- _Assigned task_:
Search the records for "openConnectionIds" and copy each line that holds it.

- _Collected data_:
(** [new Map(groups.map((group) => [group.id, group]))]: the last group of an id. *)
Definition groups_by_id : jsmap BatchConnectGroup :=
  jsmap_of_entries ((λ group, (bg_id group, group)) <$> groups).

(** The loop of [resolveGroupPath]. *)
Fixpoint path_names (fuel : nat) (current : option BatchConnectGroup) (visited : gset string)
    (names : list string) : list string :=
  match fuel, current with
  | S fuel, Some group =>
      if bool_decide (bg_id group ∈ visited) then names
      else
        let parent :=
          if truthy (bg_parentId group)
          then bg_parentId group ≫= λ parentId, jsmap_get parentId groups_by_id else None in
        path_names fuel parent ({[bg_id group]} ∪ visited) (bg_name group :: names)
  | _, _ => names
  end.

Definition resolveGroupPath (groupId : string) : string :=
  String.concat " / " (path_names (S (length groups)) (jsmap_get groupId groups_by_id) ∅ []).
End groups.

(** ** The preview *)

Definition requiresInteractiveCredential (connection : BatchConnectProfile) : bool :=
  if bool_decide (bp_protocol connection = Some "rdp") then
    match bp_rdp connection with
    | Some (mode, gateway) =>
        bool_decide (mode = Some "prompt") || bool_decide (mjoin gateway = Some "prompt")
    | None => false
    end
  else if bool_decide (bp_protocol connection = Some "vnc") then
    bool_decide (mjoin (bp_vnc connection) = Some "prompt")
  else bool_decide (bp_credential_mode connection = Some "prompt").

Definition batch_candidate (openConnectionIds : gset string) (pathById : jsmap string)
    (group : BatchConnectGroup) (connection : BatchConnectProfile) : BatchConnectCandidate :=
  mkCandidate (bool_decide (bp_id connection ∈ openConnectionIds)) (bp_id connection) (bg_id group)
    (default "" (jsmap_get (bg_id group) pathById ||? Some (bg_name group)))
    (bp_name connection) (default "" (bp_protocol connection ||? Some "ssh"))
    (requiresInteractiveCredential connection).

Definition buildBatchConnectPreviewPlan (connections : list BatchConnectProfile)
    (groups : list BatchConnectGroup) (includeDescendants : bool) (openConnectionIds : gset string)
    (rootGroupId : string) (selectionLimit : Z) : BatchConnectPreviewPlan :=
  let orderedGroups := collectGroups groups rootGroupId includeDescendants in
  let pathById := jsmap_of_entries
    ((λ group, (bg_id group, resolveGroupPath groups (bg_id group))) <$> orderedGroups) in
  let candidates := orderedGroups ≫= λ group,
    batch_candidate openConnectionIds pathById group <$>
      filter (λ connection, bp_group_id connection = Some (bg_id group)) connections in
  let eligible := filter (λ candidate, bc_alreadyOpen candidate = false) candidates in
  let normalizedLimit := Z.to_nat (Z.max 0 selectionLimit) in
  mkPreview candidates (length eligible) (bc_connectionId <$> take normalizedLimit eligible)
    (normalizedLimit <? length eligible).

(** ** The table of a run *)

Definition isActiveStatus (status : BatchConnectItemStatus) : bool :=
  match status with BsConnecting | BsWaitingUser => true | _ => false end.

(** The ids not seen before, in order. *)
Fixpoint unique_ids (seen : gset string) (connectionIds : list string) : list string :=
  match connectionIds with
  | [] => []
  | id :: ids => if bool_decide (id ∈ seen) then unique_ids seen ids else id :: unique_ids ({[id]} ∪ seen) ids
  end.

Definition createBatchConnectRun (connectionIds : list string) : BatchConnectRun :=
  mkRun false ((λ id, mkRunItem id None BsQueued) <$> unique_ids ∅ connectionIds).

Definition batchConnectActiveCount (run : BatchConnectRun) : nat :=
  length (filter (λ item, isActiveStatus (bi_status item) = true) (br_items run)).

Definition nextBatchConnectConnectionIds (run : BatchConnectRun) (concurrencyLimit : Z) : list string :=
  if br_cancelRequested run then []
  else
    let availableSlots := Z.to_nat (Z.max 0 (concurrencyLimit - Z.of_nat (batchConnectActiveCount run))) in
    if availableSlots =? 0 then []
    else bi_connectionId <$> take availableSlots (filter (λ item, bi_status item = BsQueued) (br_items run)).

Definition updateBatchConnectItem (run : BatchConnectRun) (connectionId : string)
    (status : BatchConnectItemStatus) (error : option string) : BatchConnectRun :=
  let nextError := if decide (status = BsFailed) then error else None in
  mkRun (br_cancelRequested run)
    ((λ item, if decide (bi_connectionId item = connectionId)
              then mkRunItem (bi_connectionId item) nextError status else item) <$> br_items run).

Definition requestBatchConnectCancel (run : BatchConnectRun) : list string * BatchConnectRun :=
  (bi_connectionId <$> filter (λ item, isActiveStatus (bi_status item) = true) (br_items run),
   mkRun true ((λ item, if decide (bi_status item = BsQueued)
                        then mkRunItem (bi_connectionId item) (bi_error item) BsCancelled
                        else item) <$> br_items run)).

Definition retryFailedBatchConnectItems (run : BatchConnectRun) : BatchConnectRun :=
  let changed := br_cancelRequested run || bool_decide (Exists (λ item, bi_status item = BsFailed) (br_items run)) in
  if changed
  then mkRun false ((λ item, if decide (bi_status item = BsFailed)
                             then mkRunItem (bi_connectionId item) None BsQueued else item) <$> br_items run)
  else run.

Definition batchConnectSummary (run : BatchConnectRun) (status : BatchConnectItemStatus) : nat :=
  length (filter (λ item, bi_status item = status) (br_items run)).

(** ** Lemmas: the traversal *)

Section traversal.
Context (groups : list BatchConnectGroup).

(** The parent relation on ids, as the source reads it. *)
Definition group_child (parent child : string) : Prop :=
  parent ≠ "" ∧ ∃ group, group ∈ groups ∧ bg_id group = child ∧ bg_parentId group = Some parent.

Definition group_ids : gset string := list_to_set (bg_id <$> groups).

Lemma elem_of_children parent child :
  child ∈ children_of groups parent ↔ child ∈ groups ∧ bg_parentId child = Some parent ∧ parent ≠ "".
Proof.
  unfold children_of. rewrite elem_of_js_sort, list_elem_of_filter. split.
  - intros ((Ht & Hp) & Hin). rewrite Hp in Ht. apply truthy_Some in Ht. auto.
  - intros (Hin & Hp & Hne). rewrite Hp. split; [|done]. split; [by apply truthy_Some|done].
Qed.

Lemma children_group_child parent child :
  child ∈ children_of groups parent → group_child parent (bg_id child).
Proof. intros (? & ? & ?)%elem_of_children. split; [done|]. eauto. Qed.

(** What a traversal adds to the visited set [st.1] and to the list [st.2]. *)
Record extends (sources : gset string) (st st' : gset string * list BatchConnectGroup) : Prop := {
  xt_visited : st.1 ⊆ st'.1;
  xt_list : ∃ new, st'.2 = st.2 ++ new ∧ NoDup (bg_id <$> new) ∧
    (∀ x, x ∈ bg_id <$> new ↔ x ∈ st'.1 ∖ st.1) ∧ Forall (.∈ groups) new;
  xt_sources : sources ⊆ st'.1;
  xt_closed : ∀ x y, x ∈ st'.1 ∖ st.1 → group_child x y → y ∈ st'.1;
  xt_reached : ∀ x, x ∈ st'.1 ∖ st.1 → ∃ s, s ∈ sources ∧ rtc group_child s x;
}.

Lemma extends_refl st : extends ∅ st st.
Proof.
  constructor; [done| |set_solver..]. exists []. rewrite app_nil_r. split_and!; [done|constructor|set_solver|constructor].
Qed.

Lemma extends_trans s1 s2 st1 st2 st3 :
  extends s1 st1 st2 → extends s2 st2 st3 → extends (s1 ∪ s2) st1 st3.
Proof.
  intros [V1 (n1 & L1 & D1 & I1 & G1) S1 C1 R1] [V2 (n2 & L2 & D2 & I2 & G2) S2 C2 R2].
  assert (∀ x, x ∈ st3.1 ∖ st1.1 → x ∈ st2.1 ∖ st1.1 ∨ x ∈ st3.1 ∖ st2.1) as Hsplit.
  { intros x. rewrite !elem_of_difference. destruct (decide (x ∈ st2.1)); [left|right]; tauto. }
  constructor; [set_solver| |set_solver| |].
  - exists (n1 ++ n2). rewrite L2, L1, app_assoc, fmap_app. split_and!; [done| | |by apply Forall_app].
    + apply NoDup_app. split_and!; [done| |done]. intros x Hx1 Hx2. apply I1 in Hx1. apply I2 in Hx2. set_solver.
    + intros x. rewrite elem_of_app, I1, I2. set_solver.
  - intros x y Hx Hxy. apply Hsplit in Hx as [Hx|Hx]; [|by eapply C2]. apply V2. by eapply C1.
  - intros x Hx. apply Hsplit in Hx as [Hx|Hx].
    + destruct (R1 x Hx) as (s & Hs & Hr). exists s. set_solver.
    + destruct (R2 x Hx) as (s & Hs & Hr). exists s. set_solver.
Qed.

Lemma extends_sources s s' st st' : extends s st st' → s' ⊆ st'.1 → s ⊆ s' → extends s' st st'.
Proof.
  intros [V L S0 C R] H1 H2. constructor; [done|done|done|done|].
  intros x Hx. destruct (R x Hx) as (y & Hy & Hr). exists y. set_solver.
Qed.

(** Visiting a list of groups with a visitor that extends. *)
Lemma foldl_extends (visit : BatchConnectGroup → gset string * list BatchConnectGroup → gset string * list BatchConnectGroup) l st bound :
  (∀ g st, g ∈ l → bound ⊆ st.1 → extends {[bg_id g]} st (visit g st)) → bound ⊆ st.1 →
  extends (list_to_set (bg_id <$> l)) st (foldl (λ st g, visit g st) st l).
Proof.
  revert st. induction l as [|g l IH]; intros st Hv Hb; [apply extends_refl|]. cbn [foldl].
  assert (extends {[bg_id g]} st (visit g st)) as Hg by (apply Hv; [left|done]).
  rewrite fmap_cons, list_to_set_cons. eapply extends_trans; [exact Hg|].
  apply IH; [|destruct Hg; set_solver]. intros g' st' Hg' Hb'. apply Hv; [by right|done].
Qed.

Lemma visit_extends fuel g st :
  g ∈ groups → size (group_ids ∖ st.1) < fuel →
  extends {[bg_id g]} st (visit_group groups fuel true g st).
Proof.
  revert g st. induction fuel as [|fuel IH]; intros g st Hg Hf; [lia|]. cbn [visit_group].
  case_bool_decide as Hvis.
  - eapply (extends_sources ∅); [apply extends_refl|set_solver|set_solver].
  - set (st0 := ({[bg_id g]} ∪ st.1, st.2 ++ [g])).
    assert (bg_id g ∈ group_ids) as Hid by (apply elem_of_list_to_set; by apply list_elem_of_fmap_2).
    assert (size (group_ids ∖ st0.1) < size (group_ids ∖ st.1)) as Hlt.
    { apply subset_size. unfold st0. cbn. set_solver. }
    pose proof (foldl_extends (λ child st, visit_group groups fuel true child st) (children_of groups (bg_id g))
      st0 st0.1) as Hfold.
    destruct Hfold as [V (new & L & D & I & G) S0 C R]; [|done|].
    { intros c st' [Hc _]%elem_of_children Hb. apply IH; [done|].
      assert (size (group_ids ∖ st'.1) ≤ size (group_ids ∖ st0.1)) by (apply subseteq_size; set_solver). lia. }
    set (st' := foldl _ st0 (children_of groups (bg_id g))) in *. cbn in V.
    assert (∀ x, x ∈ st'.1 ∖ st.1 → x = bg_id g ∨ x ∈ st'.1 ∖ st0.1) as Hsplit.
    { intros x Hx. destruct (decide (x = bg_id g)); [by left|right]. unfold st0. cbn. set_solver. }
    constructor; [set_solver| |set_solver| |].
    + exists (g :: new). rewrite L. unfold st0 at 1. cbn [snd]. rewrite <- app_assoc, fmap_cons.
      split_and!; [done| | |by constructor].
      * constructor; [|done]. intros Hin. apply I in Hin. unfold st0 in Hin. cbn in Hin. set_solver.
      * intros x. rewrite elem_of_cons, I. split; [|by intros [->|]%Hsplit; auto].
        intros [->|Hx]; [set_solver|]. unfold st0 in Hx. cbn in Hx. set_solver.
    + intros x y [->|Hx]%Hsplit Hxy; [|by eapply C]. apply S0.
      apply elem_of_list_to_set. destruct Hxy as (Hne & c & Hc & <- & Hp).
      apply list_elem_of_fmap_2. by apply elem_of_children.
    + intros x [->|Hx]%Hsplit; [by exists (bg_id g); split; [set_solver|constructor]|].
      destruct (R x Hx) as (c & Hc & Hr). apply elem_of_list_to_set, list_elem_of_fmap in Hc as (cg & -> & Hc).
      exists (bg_id g). split; [set_solver|]. eapply rtc_l; [by apply children_group_child|done].
Qed.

- _Expected answer_:
Definition batch_candidate (openConnectionIds : gset string) (pathById : jsmap string)
  mkCandidate (bool_decide (bp_id connection ∈ openConnectionIds)) (bp_id connection) (bg_id group)
    (groups : list BatchConnectGroup) (includeDescendants : bool) (openConnectionIds : gset string)
    batch_candidate openConnectionIds pathById group <$>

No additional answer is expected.